Below are entries. Copy exactly the lines running from the line that holds "forall t, 0 <= t < ntasks_initial ->" to the line that holds "Coarse_initial t <= Coarse_initial (t + 1)).", with both ends included.

··· Data under study ···

(** Slices that do not decrease tile the range they span. *)
Lemma slices_tile (Slice : Z -> Z) (a : Z) (n : nat) :
  (forall t, 0 <= t < Z.of_nat n -> Slice t <= Slice (t + 1)) ->
  Slice 0 <= Slice (Z.of_nat n)
  /\ seqZ 0 (Z.of_nat n)
       ≫= (fun t => seqZ (a + Slice t)
                      (a + Slice (t + 1) - 1 - (a + Slice t) + 1))
     = seqZ (a + Slice 0) (Slice (Z.of_nat n) - Slice 0).
Proof.
  induction n as [|n IH]; intros Hmono.
  - change (Z.of_nat 0) with 0. split; [lia|]. by rewrite Z.sub_diag.
  - destruct IH as [Hle IH]; [intros t Ht; apply Hmono; lia|].
    pose proof (Hmono (Z.of_nat n) ltac:(lia)) as Hn.
    replace (Z.of_nat (S n)) with (Z.of_nat n + 1) by lia.
    split; [lia|].
    rewrite seqZ_app by lia. rewrite bind_app, IH.
    change (seqZ (0 + Z.of_nat n) 1) with [0 + Z.of_nat n].
    rewrite bind_cons. cbn [mbind list_bind]. rewrite app_nil_r, Z.add_0_l.
    replace (Slice (Z.of_nat n + 1) - Slice 0)
      with ((Slice (Z.of_nat n) - Slice 0)
            + (Slice (Z.of_nat n + 1) - Slice (Z.of_nat n))) by lia.
    rewrite (seqZ_app (a + Slice 0)) by lia.
    do 2 f_equal; lia.
Qed.

Lemma slices_bounds (Slice : Z -> Z) (n : nat) :
  (forall t, 0 <= t < Z.of_nat n -> Slice t <= Slice (t + 1)) ->
  forall t, 0 <= t <= Z.of_nat n ->
    Slice 0 <= Slice t <= Slice (Z.of_nat n).
Proof.
  induction n as [|n IH]; intros Hmono t Ht.
  - replace t with 0 by lia. change (Z.of_nat 0) with 0. lia.
  - pose proof (Hmono (Z.of_nat n) ltac:(lia)) as Hn.
    replace (Z.of_nat (S n)) with (Z.of_nat n + 1) in * by lia.
    destruct (decide (t = Z.of_nat n + 1)) as [->|Hne].
    + specialize (IH ltac:(intros; apply Hmono; lia) (Z.of_nat n)
                    ltac:(lia)). lia.
    + specialize (IH ltac:(intros; apply Hmono; lia) t ltac:(lia)). lia.
Qed.

(** A position below the last slice is in one of the slices. *)
Lemma slices_cover (Slice : Z -> Z) (n : nat) j :
  Slice 0 <= j < Slice (Z.of_nat n) ->
  exists t, 0 <= t < Z.of_nat n /\ Slice t <= j < Slice (t + 1).
Proof.
  induction n as [|n IH]; intros Hj; [change (Z.of_nat 0) with 0 in Hj; lia|].
  replace (Z.of_nat (S n)) with (Z.of_nat n + 1) in * by lia.
  destruct (Z.lt_ge_cases j (Slice (Z.of_nat n))) as [Hlt|Hge].
  - destruct IH as (t & Ht & Hjt); [lia|]. exists t. split; [lia|done].
  - exists (Z.of_nat n). split; lia.
Qed.

(** The team of a split vector has the entries of the vector. *)
Lemma fine_team_entries kk w leader' :
  costly_vector kk = true ->
  fine_team kk w leader' ≫= fine_entries = seqZ (GBP_B kk) (bjnz_of kk).
Proof.
  intros Hc. pose proof (costly_vector_team chunk_pos kk Hc) as Hteam.
  assert (Hbj : 1 < bjnz_of kk).
  { unfold costly_vector in Hc. apply andb_true_iff in Hc as [_ Hc].
    by apply Z.ltb_lt in Hc. }
  unfold fine_team.
  set (Slice := GB_pslice (team_workspace kk w) (bjnz_of kk)
                  (team_size_of kk)).
  destruct (slices_ok (team_workspace kk w) (bjnz_of kk) (team_size_of kk))
    as (H0 & Hn & Hmono); [lia|lia|]. fold Slice in H0, Hn, Hmono.
  destruct (slices_tile Slice (GBP_B kk) (Z.to_nat (team_size_of kk)))
    as [_ Htile].
  { intros t Ht. apply Hmono. lia. }
  rewrite Z2Nat.id in Htile by lia.
  rewrite H0, Hn, Z.add_0_r, Z.sub_0_r in Htile.
  rewrite <- Htile. clear Htile.
  induction (seqZ 0 (team_size_of kk)) as [|t ts IH]; [done|].
  rewrite fmap_cons, !bind_cons, IH. done.
Qed.

(** The initial coarse tasks slice the vectors of [B]. *)
Lemma initial_slices :
  1 < ntasks_initial ->
  forall t, 0 <= t < ntasks_initial ->
    0 <= Coarse_initial t <= Coarse_initial (t + 1)
    /\ Coarse_initial (t + 1) <= bnvec.
Proof.
  intros Hn t Ht.
  destruct (slices_ok Bflops bnvec ntasks_initial) as (H0 & Hlast & Hmono);
    [done|lia|]. fold Coarse_initial in H0, Hlast, Hmono.
  assert (Hmono' : forall t, 0 <= t < Z.of_nat (Z.to_nat ntasks_initial) ->
            Coarse_initial t <= Coarse_initial (t + 1)).
  { intros t' Ht'. apply Hmono. lia. }
  pose proof (slices_bounds Coarse_initial _ Hmono' t ltac:(lia)) as Hb1.
  pose proof (slices_bounds Coarse_initial _ Hmono' (t + 1) ltac:(lia))
    as Hb2.
  rewrite Z2Nat.id in Hb1, Hb2 by lia.
  specialize (Hmono t Ht). lia.
Qed.

Lemma initial_vectors_range taskid kk :
  1 < ntasks_initial -> 0 <= taskid < ntasks_initial ->
  kk ∈ initial_vectors taskid -> 0 <= kk < bnvec.
Proof.
  intros Hn Ht Hkk. unfold initial_vectors in Hkk.
  apply elem_of_seqZ in Hkk.
  pose proof (initial_slices Hn taskid Ht). lia.
Qed.

Lemma initial_vectors_cover j :
  1 < ntasks_initial -> 0 <= j < bnvec ->
  exists taskid, 0 <= taskid < ntasks_initial /\ j ∈ initial_vectors taskid.
Proof.
  intros Hn Hj.
  destruct (slices_ok Bflops bnvec ntasks_initial) as (H0 & Hlast & _);
    [done|lia|]. fold Coarse_initial in H0, Hlast.
  destruct (slices_cover Coarse_initial (Z.to_nat ntasks_initial) j)
    as (t & Ht & Hjt).
  { rewrite Z2Nat.id by lia. lia. }
  exists t. split; [lia|]. unfold initial_vectors.
  apply elem_of_seqZ. lia.
Qed.

Lemma elem_of_concat {T} (x : T) (ls : list (list T)) :
  x ∈ concat ls <-> exists l, l ∈ ls /\ x ∈ l.
Proof.
  induction ls as [|l ls IH]; simpl.
  - rewrite elem_of_nil. split; [done|]. intros (l & Hl & _).
    by apply elem_of_nil in Hl.
  - rewrite elem_of_app, IH. split.
    + intros [Hx|(l' & Hl' & Hx)].
      * exists l. split; [apply elem_of_cons; by left|done].
      * exists l'. split; [apply elem_of_cons; by right|done].
    + intros (l' & Hl' & Hx). apply elem_of_cons in Hl' as [->|Hl'].
      * by left.
      * right. eauto.
Qed.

···

= Solution to this exercise =
  forall t, 0 <= t < ntasks_initial ->
    0 <= Coarse_initial t <= Coarse_initial (t + 1)
    /\ Coarse_initial (t + 1) <= bnvec.
Proof.
  intros Hn t Ht.
  destruct (slices_ok Bflops bnvec ntasks_initial) as (H0 & Hlast & Hmono);
    [done|lia|]. fold Coarse_initial in H0, Hlast, Hmono.
  assert (Hmono' : forall t, 0 <= t < Z.of_nat (Z.to_nat ntasks_initial) ->
            Coarse_initial t <= Coarse_initial (t + 1)).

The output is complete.